Copyright 2017 NPR. To see more, visit http://www.npr.org/.

DAVID GREENE, HOST:

Lawsuits are being filed on behalf of victims of the Las Vegas massacre. But if recent mass shootings are any indication, these cases are hard to win. NPR's Kirk Siegler is in Las Vegas.

KIRK SIEGLER, BYLINE: A dispute erupted this week over the timeline of the shooting rampage. And ever since, there's been more scrutiny on the Mandalay Bay Hotel and Casino. There's been contradicting accounts between the hotel and the authorities about how long it took for police to be called. And there are still questions about how the gunman could walk through this bustling casino lobby fortified with security cameras and raise no suspicions as he amassed an arsenal in his luxury suite.

One lawsuit has already been filed, among other things, accusing the hotel of negligence. Michelle Tuegel is an attorney for shooting victim Paige Gasper, who sustained life-threatening injuries when a bullet lacerated her liver and broke her ribs.

(SOUNDBITE OF ARCHIVED RECORDING)

MICHELLE TUEGEL: Paige wants answers. I know a lot of these people who suffered through the night of October 1 wants answers.

SIEGLER: MGM, which owns Mandalay, says it won't discuss that suit. But it did issue a statement yesterday contesting the notion that there was a delay between when a security guard was shot and the police were called. Tom Russell teaches law at the University of Denver. He says proving negligence in these types of cases is tough.

TOM RUSSELL: One would have to show that the hotel had knowledge about this of some sort and that they disregarded it. I think that it would require that level of knowledge.

SIEGLER: Russell watched a similar case unfold in his backyard after the Aurora movie theater massacre. Victims tried to sue the theater chain Cinemark. They lost and were even ordered to pay the company's legal fees. Russell says venues themselves are often victims too.

RUSSELL: One can't blame the hotel for not predicting that this gunman would go up to their 32 floor with an arsenal and, you know, break out the windows and start firing at people across the way.

SIEGLER: Still, as entertainment venues are increasingly targets for these types of attacks, legal experts predict they'll also be subject to more lawsuits. And there's another big reason for this. Georgetown law professor Heidi Li Feldman says that after mass shootings, lawsuits against the gun industry tend to go nowhere.

HEIDI LI FELDMAN: The bottom line is is that it's not only pretty difficult, but it was Congress's specific intent to make it difficult.

SIEGLER: Feldman says laws passed as recently as 2005 broadly exempt the gun industry from any tort lawsuits when criminals use their products. So some victims, as in one motion already filed here, go after the gunman's assets. But even if they win, there's rarely enough money to go around.
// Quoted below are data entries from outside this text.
Lemma goes_rebroadcast L env : goes L (rebroadcast sha256 env).
Proof.
  assert (PreOrder always) by (by split).
  apply okay_goes. unfold rebroadcast, startRebroadcastTimer. apply okay_bind; [done|by apply okay_gets|]. intros n.
  assert (forall s r, good L nobody s -> good L nobody (set_rest r s) /\ always s (set_rest r s)) as Hr
    by (intros s r Hg; split; [by apply runs_rest|done]).
  apply okay_bind; [done| |intros _; by apply okay_onRest]. apply okay_forEach; [done|]. intros e _. unfold herder_broadcast.
  apply okay_if; intros _; [by apply okay_ret|by apply okay_broadcastMessage].
Qed.

Lemma goes_query L env : goes L (scpQuery env).
Proof.
  assert (PreOrder always) by (by split).
  apply okay_goes, okay_scpQuery; [done|]. intros s q t k Hg Eq Et. split; [|done]. by apply (pr_touch _ (live_processing L nobody)).
Qed.

Lemma goes_queue L env : plainEnv env -> goes L (processSCPQueue contentsHash sha256 env).
Proof. intros Hlm. apply goes_sound, processSCPQueue_sound; [done|apply live_processing]. Qed.

Lemma goes_onRest L f : goes L (onRest f).
Proof. apply goes_modify. intros s. apply runs_rest. Qed.

Lemma goes_callbacks L env cbs : plainEnv env ->
  goes L (forEach (runCallback contentsHash sha256 env (processSCPQueueUpToIndex contentsHash sha256 env)) cbs).
Proof. intros Hlm. apply goes_sound, closing_sound; [done|apply live_processing]. Qed.

Lemma goes_bootstrap L env : plainEnv env -> goes L (bootstrap contentsHash sha256 env).
Proof.
  intros Hlm. unfold bootstrap. destruct (_ || _); [intros s [Hi _]; by split|]. apply goes_bind; [apply goes_onRest|].
  apply goes_sound, closing_sound; [done|apply live_processing].
Qed.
FELDMAN: It creates a hornet's nest for any plaintiff who even tries to bring suit in a situation like this.

SIEGLER: But Las Vegas is still reeling 12 days after the worst mass shooting in modern American history. And some locals will tell you the massacre has at least changed the conversation.

UNIDENTIFIED WOMAN #1: All right, this way.

UNIDENTIFIED WOMAN #2: Oh, thank you guys.

UNIDENTIFIED WOMAN #3: Yes, to the left.

UNIDENTIFIED WOMAN #2: How are you?

SIEGLER: Five miles north of the glitz and kitsch of the strip in the actual city center of Vegas is Robert Eglet's law firm. He wanted to set one thing straight before we started talking about guns and the Second Amendment.

ROBERT EGLET: My partners and I all grew up hunting. We all have guns.

SIEGLER: Eglet just filed a class action lawsuit against the makers of so-called bump stocks, the devices used in the massacre here that are attached to rifles allowing them to shoot at rates similar to fully automatic weapons.

EGLET: The machine gun, which is essentially what it turns these rifles into, is meant for one purpose. It was designed for war.

SIEGLER: Eglet says the reason most gun cases don't win is because they don't ever go to trial. He thinks his case will because he's challenging whether bump stocks enjoy the same protections under federal gun laws. Meanwhile, police say they're still studying the weapons used, the circumstances, the timeline and hope to make more details public soon.